Viscéral et cérébral : la transe krautrock d’Electric Electric ne laisse pas indemne. Avant d’écouter "III", leur nouvel album, vérifiez que vous avez bien enfilé votre casque.

On est déjà un paquet à l’avoir écrit et ce, depuis un moment : année après année, disque après disque (pas tous, évidemment), la France des studios d’enregistrement a de moins en moins à rougir de ce qui en sort, quel que soit le genre popularisé à l’origine par des gars causant en anglais. Mon préféré ? Celui du boucan. Plein d’angles droits et de fureur. Sur mon podium, le choc La Colonie de vacances, reçu un soir de novembre, voilà trois ans presque jour pour jour, quelque part au fin fond de Roubaix. Parmi les quatre groupes nous encerclant, il y avait Electric Electric. Sueur et déraison, tête qui tourne et collier d’acouphènes, émeute et watts sous la peau… Depuis, je n’avais pas pris de nouvelles. Et puis voilà que « III » est tombé dans la boîte mail.

Passée la joie de retrouver une partie des zigotos à l’origine de cette inoubliable nuit, la peur de la déception a tenté une incursion. C’est humain. C’était surtout stupide. Ce disque est formidable. Âpre et coupant, difficile d’accès, radical, brûlant parfois, cérébral et viscéral : un clou dans les oreilles et trois types avec un marteau.

Metal machine music. Pardonnez l’antienne, mais franchement, quand j’ai commencé à vraiment m’intéresser à la musique, il y a vingt ans, jamais je n’aurais cru possible de louer autant de trucs made in France, surtout chez les artisans du boucan. Avec leur troisième disque, les Strasbourgeois d’Electric Electric ont mis la barre très haut. Mais pas façon hardcore et six cordes en première ligne ; Bästard, les Thugs, Prohibition & Co avaient montré la voie dans les années quatre-vingt-dix, première pierre à l’édifice d’un rock français aux antipodes de Noir Désir. En 2016, il s’agit d’aller plus loin. Nos trois zouaves l’ont bien compris. Ici, tout est bon pour faire tourner la tête et refiler la nausée par les oreilles, apercevoir la lumière au bout d’un tunnel de boucles et recracher ses dents sous tant de morsures.

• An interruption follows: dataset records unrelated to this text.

(** * Service Management API client wrapper

    A shallow embedding of
    [google/cloud/forseti/common/gcp_api/servicemanagement.py]:
    the repository client constructor, the services sub-repository
    (name formatting and [get_config]) and the five read operations of
    [ServiceManagementClient].

    Python strings are [string]; keyword-argument dictionaries are
    [gmap string pyval]; a [try ... except] is a handler in a small
    state-and-exception monad whose state records the calls dispatched to
    the sub-repository and the records sent to the logger. The handle
    that [self.repository.services] evaluates to is passed to each
    operation as a value; what the remote side answers is a field of it. *)

From Stdlib Require Import ZArith Floats.
From stdpp Require Import gmap strings list fin_maps.

Set Warnings "-register-all".
Open Scope string_scope.
Open Scope list_scope.

(** ** Python values and strings *)

(** The Python values that reach this module: arguments of remote calls
    and the documents they return. *)
Inductive pyval : Type :=
| PyNone
| PyBool (b : bool)
| PyInt (n : Z)
| PyStr (s : string)
| PyList (l : list pyval)
| PyDict (kvs : list (string * pyval)).

(** Python's truth value testing, as used by [if config_id:]. *)
Definition truthy (v : pyval) : bool :=
  match v with
  | PyNone => false
  | PyBool b => b
  | PyInt n => negb (n =? 0)%Z
  | PyStr s => negb (String.eqb s "")
  | PyList l => match l with [] => false | _ => true end
  | PyDict kvs => match kvs with [] => false | _ => true end
  end.

(** [s.startswith(p)]. *)
Fixpoint startswith (s p : string) {struct p} : bool :=
  match p with
  | EmptyString => true
  | String c p' =>
      match s with
      | EmptyString => false
      | String d s' => Ascii.eqb d c && startswith s' p'
      end
  end.

(** ** Exceptions *)

(** What a collaborator (base repository, mixins, pagination) can raise.
    [HttpError] stands for [googleapiclient.errors.HttpError] and its
    subclasses, [HttpLib2Error] for [httplib2.HttpLib2Error] and its
    subclasses, [OtherException] for an exception of any class outside
    these two hierarchies. *)
Inductive py_exception : Type :=
| HttpError (status : Z) (content : string)
| HttpLib2Error (msg : string)
| OtherException (cls msg : string).

(** Modelled from the spec: [api_errors.ApiExecutionError] is not part of
    the source file; the spec describes its constructor as
    [makeApiError(contextLabel, cause, [tagKey, tagValue])], an error
    carrying a context label, the cause and an optional key/value tag. *)
Record api_execution_error : Type := ApiExecutionError {
  label : string;
  http_error : py_exception;
  tag : option (string * string)
}.

(** What an operation of this module can raise: a collaborator's exception
    that no handler caught, or the domain error built at the call site. *)
Inductive exn : Type :=
| Propagated (e : py_exception)
| ApiExecution (e : api_execution_error).

(** The class test of [except (errors.HttpError, HttpLib2Error) as e]. *)
Definition is_transport_failure (e : py_exception) : bool :=
  match e with
  | HttpError _ _ | HttpLib2Error _ => true
  | OtherException _ _ => false
  end.

(** ** Observable effects: dispatched calls and log records *)

Inductive call : Type :=
| CallList (kwargs : gmap string pyval) (max_results : option Z)
| CallGetIamPolicy (resource : string)
| CallExecuteQuery (verb : string) (verb_arguments : gmap string pyval).

Inductive log_record : Type :=
| LogException (e : api_execution_error)
| LogDebug (fmt : string) (args : list pyval).

Record world : Type := World {
  calls : list call;
  logged : list log_record
}.

Inductive outcome (A : Type) : Type :=
| Return (a : A)
| Raise (e : exn).
Arguments Return {A} a.
Arguments Raise {A} e.

(** State and exceptions: effects made before a [raise] are kept. *)
Definition M (A : Type) : Type := world -> world * outcome A.

Definition ret {A} (a : A) : M A := fun w => (w, Return a).

Definition bind {A B} (m : M A) (k : A -> M B) : M B :=
  fun w =>
    match m w with
    | (w', Return a) => k a w'
    | (w', Raise e) => (w', Raise e)
    end.

Definition raise {A} (e : exn) : M A := fun w => (w, Raise e).

Notation "'do' x <- m ; k" := (bind m (fun x => k))
  (at level 10, x name, m at level 100, k at level 200).
Notation "'do_' m ; k" := (bind m (fun _ => k))
  (at level 10, m at level 100, k at level 200).

(** [try: body except (errors.HttpError, HttpLib2Error) as e: handler]. *)
Definition try_except {A} (body : M A) (handler : py_exception -> M A) : M A :=
  fun w =>
    match body w with
    | (w', Raise (Propagated e)) =>
        if is_transport_failure e then handler e w'
        else (w', Raise (Propagated e))
    | r => r
    end.

Definition dispatch (c : call) : M unit :=
  fun w => (World (calls w ++ [c]) (logged w), Return tt).

Definition log (r : log_record) : M unit :=
  fun w => (World (calls w) (logged w ++ [r]), Return tt).

(** A collaborator's answer, turned into a return or a raise. *)
Definition answer {A} (r : py_exception + A) : M A :=
  match r with
  | inl e => raise (Propagated e)
  | inr a => ret a
  end.

(** ** Pagination *)

(** A page document: [{<key>: [items...]}]. *)
Abbreviation page := (gmap string (list pyval)).

(** The lazy page sequence a list call returns: each step yields a page,
    ends, or raises while fetching the next page. *)
Inductive page_seq : Type :=
| PagesEnd
| PagesYield (p : page) (rest : page_seq)
| PagesRaise (e : py_exception).

(** Modelled from the spec: [api_helpers.flatten_list_results] is not part
    of the source file. The spec's flattening contract: one ordered
    sequence of all items across pages, page order and in-page order
    kept, a page without the key contributes no item; a failure on any
    page aborts and the items of earlier pages are discarded. *)
Fixpoint flatten_list_results (paged_results : page_seq) (item_key : string)
  : py_exception + list pyval :=
  match paged_results with
  | PagesEnd => inr []
  | PagesRaise e => inl e
  | PagesYield p rest =>
      match flatten_list_results rest item_key with
      | inl e => inl e
      | inr items => inr (default [] (p !! item_key) ++ items)%list
      end
  end.

(** ** The repository client *)

Definition API_NAME : string := "servicemanagement".

(** An instance of [googleapiclient.discovery_cache.base.Cache]. *)
Record Cache : Type := { cache_id : N }.

(** The keyword arguments [BaseRepositoryClient.__init__] receives. *)
Record BaseRepositoryClient : Type := {
  api_name : string;
  versions : list string;
  quota_max_calls : option Z;
  quota_period : float;
  use_rate_limiter : bool;
  cache_discovery : bool;
  cache : option Cache
}.

Module ServiceManagementRepositoryClient.

(** [if not quota_max_calls: use_rate_limiter = False], then the call
    of the base constructor. [not] holds of [None] and of [0]. *)
Definition __init__ (quota_max_calls : option Z) (quota_period : float)
    (use_rate_limiter : bool) (cache_discovery : bool)
    (cache : option Cache) : BaseRepositoryClient :=
  let use_rate_limiter :=
    if negb (truthy (from_option PyInt PyNone quota_max_calls))
    then false else use_rate_limiter in
  {| api_name := API_NAME; versions := ["v1"];
     quota_max_calls := quota_max_calls;
     quota_period := quota_period;
     use_rate_limiter := use_rate_limiter;
     cache_discovery := cache_discovery;
     cache := cache |}.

La minute description. Des machines, des claviers, une batterie, une guitare. Des textes, même, parfois. Du noir et blanc très dense. Des répétitions qui enflent. Des climats climax, des poussées de fièvre dans les algorithmes, la disto branchée dans les cheveux, l’air qui vient à manquer, la guerre toutes les quatre mesures, un concert de warnings, l’aiguille dans le rouge aussi longtemps qu’il le faudra, l’insupportable à ta porte, qui tape et tape encore, qui cherche à entrer, qui finira par y arriver, inédite catharsis et metal machine music à tous les étages.

Après l’écoute au casque, Electric Electric vient d’inventer l’écoute avec un casque.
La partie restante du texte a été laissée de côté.